RECORDS TO PROCESS START

(** * LZ78 with two dictionaries: a model of lz78.c and its properties

    The development follows the C sources: the integer types are [Z] with
    the wrap-around of the C type written out, the two tables are lists
    indexed by code, and the two state machines are functions on records
    that mirror the structs.

    Conventions of the model.
    - A store outside an allocated array has no defined behaviour in C; the
      model stops with [Fault].  A loop that never leaves ends in [Diverge].
    - [malloc] hands out blocks that hold what the heap held.  [lz78_new]
      and [dictionary_new] leave parts of their blocks unwritten: the
      [secondary] pointer, which [decompress_code] tests and hands to
      [free]; [n_bytes] and [offset], which the driver reads first; the
      dynamic entries of the table and [bytebuf].  What these hold is part
      of the [allocator].  A pointer that was never set and is not [NULL]
      is [Wild]: to free it or to go through it has no defined behaviour,
      and the model stops with [Fault].
    - [char] is signed, as on the x86 targets: [bytebuf] holds the byte as
      [0..255] and [char_to_u16] is the conversion back to [uint16_t].
      The allocator gives one content for every block of a kind; the
      properties that need something of it say so ([clean]), and none
      depends on what the dynamic entries held.
    - The descriptors are blocking: [bit_write] and [bit_read] transfer the
      number of bits asked for, or report the end of the input.  The model
      of bitio.c that closes the definitions does without this: there a
      descriptor may take or deliver fewer bytes than asked, answer
      [EAGAIN] or fail, and [lz78_compress_fd] and [lz78_decompress_fd]
      are the two drivers on top of it. *)

From Stdlib Require Import ZArith Lia Bool List Permutation.
From stdpp Require Import base decidable option list numbers.
Import ListNotations.
Open Scope Z_scope.

(** ** Outcomes *)

Inductive outcome (A : Type) : Type :=
  | Ret (a : A)
  | Fault
  | Diverge.
Arguments Ret {A} a.
Arguments Fault {A}.
Arguments Diverge {A}.

#[global] Instance outcome_ret : MRet outcome := fun A a => Ret a.
#[global] Instance outcome_bind : MBind outcome := fun A B f m =>
  match m with
  | Ret a => f a
  | Fault => Fault
  | Diverge => Diverge
  end.

Definition is_Ret {A} (m : outcome A) : Prop := exists a, m = Ret a.

(** ** Constants of lz78.h and lz78.c *)

Definition DICT_CODE_EOF : Z := 256.
Definition DICT_CODE_SIZE : Z := 257.
Definition DICT_CODE_START : Z := 258.
Definition DICT_CODE_STOP : Z := 259.

Definition DICT_SIZE_MIN : Z := 260.
Definition DICT_SIZE_DEFAULT : Z := 4096.
Definition DICT_SIZE_MAX : Z := 1048576.

Definition LZ78_MODE_COMPRESS : Z := 0.
Definition LZ78_MODE_DECOMPRESS : Z := 1.

Definition LZ78_SUCCESS : Z := 0.
Definition LZ78_ERROR_DICTIONARY : Z := 1.
Definition LZ78_ERROR_READ : Z := 2.
Definition LZ78_ERROR_WRITE : Z := 3.
Definition LZ78_ERROR_EAGAIN : Z := 4.
Definition LZ78_ERROR_COMPRESS : Z := 5.
Definition LZ78_ERROR_DECOMPRESS : Z := 6.
Definition LZ78_ERROR_INITIALIZATION : Z := 7.
Definition LZ78_ERROR_MODE : Z := 8.

(** [EOF] of stdio, and [(uint32_t) -1], the empty [cur_node]. *)
Definition EOF : Z := -1.
Definition NO_NODE : Z := 4294967295.

(** ** Machine integers *)

Definition u8 (x : Z) : Z := x mod 256.
Definition u16 (x : Z) : Z := x mod 65536.
Definition u32 (x : Z) : Z := x mod 4294967296.

(** A byte of [bytebuf] read as a (signed) [char] and stored in a
    [uint16_t]. *)
Definition char_to_u16 (b : Z) : Z := if b <? 128 then b else u16 (b - 256).

Definition DICT_LIMIT (x : Z) : Z :=
  if x <? DICT_SIZE_MIN + 1 then DICT_SIZE_MIN + 1
  else if DICT_SIZE_MAX <? x then DICT_SIZE_MAX else x.

Definition DICT_SIZE_THRESHOLD (x : Z) : Z := u32 (x * 8) / 10.

(** ** bitlen *)

Fixpoint bitlen_loop (fuel : nat) (i n : Z) : Z :=
  match fuel with
  | O => n
  | S fuel' =>
      if i =? 0 then n else bitlen_loop fuel' (Z.shiftr i 1) (u8 (n + 1))
  end.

RECORDS TO PROCESS END

*ASSIGNMENT:* Your task is to copy each line of the data above that holds "dynamic".

*RESPONSE BOX:*
      dynamic entries of the table and [bytebuf].  What these hold is part
      depends on what the dynamic entries held.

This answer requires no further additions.